Advertisement
Advertisement
January 11, 2010
CardiAQ Valve Technologies to Pursue First-in-Man Studies of Its Transcatheter Mitral Valve System
January 12, 2010—CardiAQ Valve Technologies, Inc. (CVT, Winchester, MA) announced that it has received funding that will be used to technically and clinically validate the company’s CVT technology, including initial first-in-man studies. The company’s CVT is a self-conforming and self-anchoring technology for transcatheter mitral valve implantation (TMVI) developed by company founder and interventional cardiologist, Arsha Quadri, MD. Private investors with experience in the transcatheter heart valve field will provide $6.5 million in Series A funding.

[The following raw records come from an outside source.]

Definition factor_draws (n : nat) : list Q :=
  fst (uniform (1 # 2) 2 n (snd (integers 800 3000 n (default_rng 42)))).

Definition amounts (n : nat) : list Q :=
  map round2
    (map (fun xu => (inject_Z (fst xu) * snd xu)%Q)
       (combine (tx_draws n) (factor_draws n))).

(** The frame [load_mock] returns, column by column. *)
Definition frame_of (now : Z) (days : nat) (projects : list string)
  : DataFrame :=
  let n := (days * length projects)%nat in
  map to_row
    (combine
       (combine
          (combine (np_repeat (date_range (utc_today now) days)
                      (length projects))
             (tuple_mul projects days))
          (tx_draws n))
       (amounts n)).

(** Every entry of the cache holds a frame that a run of [load_mock] on
    the arguments of its key returned: so it is of the empty cache, and
    so it stays under [cached_load_mock]. *)
Definition generated (c : Cache) : Prop :=
  forall e, In e c ->
    exists now,
      load_mock now (fst (e_key e)) (snd (e_key e)) = Some (e_value e).

(** The call is answered from the cache. *)
Definition served (c : Cache) (clock : Z) (k : CacheKey) : bool :=
  match lookup k c with
  | Some e => live clock e
  | None => false
  end.

End Statements.

(** * Properties *)

(** ** Lists and columns *)

Lemma np_repeat_length {A : Type} (a : list A) (k : nat) :
  length (np_repeat a k) = (length a * k)%nat.
Proof.
  unfold np_repeat. induction a as [| x a IH]; simpl; [reflexivity |].
  now rewrite length_app, repeat_length, IH.
Qed.

Lemma tuple_mul_length {A : Type} (t : list A) (n : nat) :
  length (tuple_mul t n) = (n * length t)%nat.
Proof.
  unfold tuple_mul. induction n as [| n IH]; simpl; [reflexivity |].
  now rewrite length_app, IH.
Qed.

Lemma date_range_length e n : length (date_range e n) = n.
Proof. unfold date_range. now rewrite length_map, length_seq. Qed.

Lemma with_column_same_length {A B : Type} (df : list A) (col : list B) :
  length df = length col -> with_column df col = Some (combine df col).
Proof. intros H. unfold with_column. now rewrite H, Nat.eqb_refl. Qed.

Lemma combine_length_same {A B : Type} (a : list A) (b : list B) :
  length a = length b -> length (combine a b) = length a.
Proof. intros H. rewrite length_combine, <- H. apply Nat.min_id. Qed.

Lemma map_fst_combine {A B : Type} (a : list A) : forall b : list B,
  length a = length b -> map fst (combine a b) = a.
Proof.
  induction a as [| x a IH]; intros [| y b] H; simpl in *;
    try discriminate; [reflexivity |].
  f_equal. apply IH. now injection H.
Qed.

Lemma map_snd_combine {A B : Type} (a : list A) : forall b : list B,
  length a = length b -> map snd (combine a b) = b.
Proof.
  induction a as [| x a IH]; intros [| y b] H; simpl in *;
    try discriminate; [reflexivity |].
  f_equal. apply IH. now injection H.
Qed.

Section LoaderFacts.

Context {G : Generator}.

Lemma tx_draws_length n : length (tx_draws n) = n.
Proof. apply integers_size. Qed.

Lemma factor_draws_length n : length (factor_draws n) = n.
Proof. apply uniform_size. Qed.

Lemma amounts_length n : length (amounts n) = n.
Proof.
  unfold amounts. rewrite !length_map, combine_length_same;
    now rewrite tx_draws_length, ?factor_draws_length.
Qed.

(** [load_mock] never raises: the columns it puts together have one
    length. *)
Lemma load_mock_frame now days projects :
  load_mock now days projects = Some (frame_of now days projects).
Proof.
  unfold load_mock, frame_of.
  set (D := np_repeat (date_range (utc_today now) days) (length projects)).
  rewrite date_range_length.
  set (P := tuple_mul projects days).
  set (n := (days * length projects)%nat).
  assert (HD : length D = n).
  { unfold D. now rewrite np_repeat_length, date_range_length. }
  assert (HP : length P = n) by apply tuple_mul_length.
  rewrite with_column_same_length by congruence. cbn [obind].
  assert (H2 : length (combine D P) = n).
  { rewrite combine_length_same; congruence. }
  rewrite H2.
  pose proof (tx_draws_length n) as HT. unfold tx_draws in HT.
  pose proof (factor_draws_length n) as HU. unfold factor_draws in HU.
  unfold amounts, tx_draws, factor_draws.
  destruct (integers 800 3000 n (default_rng 42)) as [tx rs] eqn:Etx.
  cbn [fst snd] in *.
  rewrite with_column_same_length by congruence. cbn [obind].
  assert (H3 : length (combine (combine D P) tx) = n).
  { rewrite combine_length_same; congruence. }
  rewrite H3.
  destruct (uniform (1 # 2) 2 n rs) as [u rs'] eqn:Eu. cbn [fst snd] in *.
  rewrite (map_snd_combine (combine D P) tx) by congruence.
  unfold series_mul. rewrite HT, HU, Nat.eqb_refl. cbn [obind].
  rewrite with_column_same_length; [reflexivity |].
  rewrite H3, !length_map, combine_length_same; congruence.
Qed.

Lemma frame_of_length now days projects :
  length (frame_of now days projects) = (days * length projects)%nat.
Proof.
  unfold frame_of. rewrite length_map.
  set (n := (days * length projects)%nat).
  set (D := np_repeat (date_range (utc_today now) days) (length projects)).
  set (P := tuple_mul projects days).
  assert (HD : length D = n).
  { unfold D. now rewrite np_repeat_length, date_range_length. }
  assert (HP : length P = n) by apply tuple_mul_length.
  assert (H2 : length (combine D P) = n).
  { rewrite combine_length_same; congruence. }
  assert (H3 : length (combine (combine D P) (tx_draws n)) = n).
  { rewrite combine_length_same; rewrite ?tx_draws_length; congruence. }
  rewrite combine_length_same; rewrite ?amounts_length; congruence.
Qed.

End LoaderFacts.

(** ** The key columns of the generated frame *)

Lemma combine_app_same {A B : Type} (a1 : list A) : forall (b1 : list B) a2 b2,
  length a1 = length b1 ->
  combine (a1 ++ a2) (b1 ++ b2) = combine a1 b1 ++ combine a2 b2.
Proof.
  induction a1 as [| x a1 IH]; intros [| y b1] a2 b2 H; simpl in *;
    try discriminate; [reflexivity |].
  f_equal. apply IH. now injection H.
Qed.

Lemma combine_repeat_l {A B : Type} (x : A) (b : list B) :
  combine (repeat x (length b)) b = map (pair x) b.
Proof. induction b as [| y b IH]; simpl; [reflexivity | now rewrite IH]. Qed.

(** Days outside, projects inside: the two key columns, zipped, are the
    product of the days with the projects. *)
Lemma combine_repeat_tile {A B : Type} (a : list A) (b : list B) :
  combine (np_repeat a (length b)) (tuple_mul b (length a)) = list_prod a b.
Proof.
  unfold np_repeat, tuple_mul.
  induction a as [| x a IH]; simpl; [reflexivity |].
  rewrite combine_app_same by apply repeat_length.
  now rewrite combine_repeat_l, IH.
Qed.

Lemma NoDup_list_prod_pairs {A B : Type} (a : list A) (b : list B) :
  NoDup a -> NoDup b -> NoDup (list_prod a b).
Proof.
  intros Ha Hb. induction Ha as [| x a Hx Ha IH]; simpl; [constructor |].
  apply NoDup_app. repeat split.
  - apply Injective_map_NoDup; [| exact Hb]. intros u v E. now injection E.
  - exact IH.
  - intros [u v] H1 H2. apply in_map_iff in H1. destruct H1 as [w [E _]].
    injection E as -> _. apply in_prod_iff in H2. now destruct H2.
Qed.

Lemma date_range_nth e n i : (i < n)%nat ->
  nth i (date_range e n) 0 = e - Z.of_nat (n - 1) + Z.of_nat i.
Proof.
  intros H. unfold date_range.
  set (f := fun j : nat => e - Z.of_nat (n - 1) + Z.of_nat j).
  rewrite (nth_indep _ 0 (f 0%nat)) by now rewrite length_map, length_seq.
  rewrite map_nth, seq_nth by exact H. reflexivity.
Qed.

Lemma date_range_In e n d :
  In d (date_range e n) <-> e - Z.of_nat n < d <= e.
Proof.
  unfold date_range. rewrite in_map_iff. split.
  - intros [i [<- Hi]]. apply in_seq in Hi. lia.
  - intros H. exists (Z.to_nat (d - (e - Z.of_nat (n - 1)))). split.
    + lia.
    + apply in_seq. lia.
Qed.

Lemma date_range_NoDup e n : NoDup (date_range e n).
Proof.
  unfold date_range. apply Injective_map_NoDup; [| apply seq_NoDup].
  intros i j H. lia.
Qed.

Section KeyFacts.

Context {G : Generator}.

Lemma frame_of_keys now days projects :
  map key (frame_of now days projects)
  = list_prod (date_range (utc_today now) days) projects.
Proof.
  unfold frame_of.
  set (n := (days * length projects)%nat).
  set (D := np_repeat (date_range (utc_today now) days) (length projects)).
  set (P := tuple_mul projects days).
  assert (HD : length D = n).
  { unfold D. now rewrite np_repeat_length, date_range_length. }
  assert (HP : length P = n) by apply tuple_mul_length.
  assert (H2 : length (combine D P) = n).
  { rewrite combine_length_same; congruence. }
  assert (H3 : length (combine (combine D P) (tx_draws n)) = n).
  { rewrite combine_length_same; rewrite ?tx_draws_length; congruence. }
  rewrite map_map.
  rewrite (map_ext _ (fun c => fst (fst c)))
    by (intros [[[d p] t] a]; reflexivity).
  rewrite <- (map_map fst fst).
  rewrite map_fst_combine by (rewrite amounts_length; congruence).
  rewrite map_fst_combine by (rewrite tx_draws_length; congruence).
  unfold D, P.
  rewrite <- (date_range_length (utc_today now) days) at 2.
  apply combine_repeat_tile.
Qed.

End KeyFacts.

(** ** The generated frame: size and keys *)

(** C1: for every day count of at least one and every non-empty tuple of
    projects, [load_mock] returns (it does not raise) a frame of exactly
    [days * len(projects)] rows. *)
Theorem load_mock_row_count (G : Generator) (now : Z) (days : nat)
  (projects : list string) :
  (1 <= days)%nat -> projects <> [] ->
  exists df, load_mock now days projects = Some df
             /\ length df = (days * length projects)%nat.
Proof.
  intros _ _. exists (frame_of now days projects). split.
  - apply load_mock_frame.
  - apply frame_of_length.
Qed.

Lemma load_mock_row_count_witness :
  exists df, @load_mock lcg 1700000000 7 ["uniswap"; "aave"]%string = Some df
             /\ length df = 14%nat.
Proof.
  apply (load_mock_row_count lcg 1700000000 7 ["uniswap"; "aave"]%string).
  - lia.
  - discriminate.
Defined.

(** The example of the specification, run with the stand-in generator:
    seven days ending on the day of the call, each with the two projects. *)
Example load_mock_seven_days :
  option_map (map key) (@load_mock lcg 1700000000 7 ["uniswap"; "aave"]%string)
  = Some [(19669, "uniswap"); (19669, "aave"); (19670, "uniswap");
          (19670, "aave"); (19671, "uniswap"); (19671, "aave");
          (19672, "uniswap"); (19672, "aave"); (19673, "uniswap");
          (19673, "aave"); (19674, "uniswap"); (19674, "aave");
          (19675, "uniswap"); (19675, "aave")]%string.
Proof. vm_compute. reflexivity. Qed.

(** C2: for every day count of at least one and every non-empty tuple of
    distinct projects, the keys of the frame are the product of the day
    range with the projects, days outside and projects inside; every
    (day, project) pair of that product is the key of exactly one row and
    no row has another key; the day range has [days] entries, ends at the
    UTC date of the call and steps by exactly one day. *)
Theorem load_mock_keys (G : Generator) (now : Z) (days : nat)
  (projects : list string) :
  (1 <= days)%nat -> projects <> [] -> NoDup projects ->
  exists df,
    load_mock now days projects = Some df
    /\ map key df = list_prod (date_range (utc_today now) days) projects
    /\ (forall d p, In d (date_range (utc_today now) days) -> In p projects ->
          count_occ pair_key_dec (map key df) (d, p) = 1%nat)
    /\ (forall r, In r df ->
          In (day r) (date_range (utc_today now) days)
          /\ In (project r) projects)
    /\ length (date_range (utc_today now) days) = days
    /\ nth (days - 1) (date_range (utc_today now) days) 0 = utc_today now
    /\ (forall i, (S i < days)%nat ->
          nth (S i) (date_range (utc_today now) days) 0
          = nth i (date_range (utc_today now) days) 0 + 1)
    /\ (forall d, In d (date_range (utc_today now) days) <->
          utc_today now - Z.of_nat days < d <= utc_today now).
Proof.
  intros Hdays _ Hnd. exists (frame_of now days projects).
  pose proof (frame_of_keys now days projects) as Hk.
  split; [apply load_mock_frame |].
  split; [exact Hk |].
  split; [| split; [| split; [| split; [| split]]]].
  - intros d p Hd Hp. rewrite Hk.
    apply NoDup_count_occ'.
    + apply NoDup_list_prod_pairs; [apply date_range_NoDup | exact Hnd].
    + apply in_prod_iff. now split.
  - intros r Hr. apply in_prod_iff. rewrite <- Hk.
    change (day r, project r) with (key r). now apply in_map.
  - apply date_range_length.
  - rewrite date_range_nth by lia. lia.
  - intros i Hi. rewrite !date_range_nth by lia. lia.
  - intros d. apply date_range_In.
Qed.

Lemma load_mock_keys_witness :
  exists df,
    @load_mock lcg 1700000000 7 ["uniswap"; "aave"]%string = Some df
    /\ map key df = list_prod (date_range 19675 7) ["uniswap"; "aave"]%string.
Proof.
  destruct (load_mock_keys lcg 1700000000 7 ["uniswap"; "aave"]%string)
    as [df [Hrun [Hkeys _]]].
  - lia.
  - discriminate.
  - repeat constructor; simpl; intuition discriminate.
  - exists df. split; [exact Hrun | exact Hkeys].
Defined.

(** ** The numeric columns *)

Lemma rint_floor q : Qfloor q <= rint q <= Qfloor q + 1.
Proof.
  unfold rint. destruct (Qcompare _ _); [destruct (Z.even _) | |]; lia.
Qed.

According to the company, the CVT TMVI technology is intended to treat patients with functional mitral regurgitation who are often too sick to have surgery. The company hopes to demonstrate that its valve replacement technology will facilitate a nonsurgical alternative that could be more effective than transcatheter repair and just as effective as surgical replacement. TMVI combines an anchoring mechanism and a delivery catheter to enable accurate and secure implantation of a new mitral valve within a beating heart. CVT is designed to be performed in a cardiac catheterization laboratory. By avoiding open surgery, the procedure will result in less trauma to the patient and substantial cost-savings to the health care system, the company stated.
In September, Joseph E. Bavaria, MD, presented successful results of an acute in vivo study of the CVT TMVI system at the Transcatheter Cardiovascular Therapeutics 2009 scientific meeting in Washington.
According to the company, Dr. Bavaria reported five major outcomes of the acute in vivo study of TMVI: accurate positioning of the implanted valve relative to the mitral valve annulus; secure anchoring of the implanted valve to the mitral anatomy without relying on radial force; preservation of the subvalvular apparatus; conformance of the implanted valve to the mitral annulus to prevent paravalvular leaks; and confirmation of a clear, unobstructed left ventricular outflow tract.
"Early data suggest that TMVI has the potential to offer a non-surgical solution to mitral regurgitation that will probably be more effective than percutaneous mitral valve repair and potentially as effective as surgical mitral valve replacement," commented Dr. Bavaria who is Vice Chief of cardiothoracic surgery at the Hospital of the University of Pennsylvania and serves as chairman of CVT’s scientific advisory board.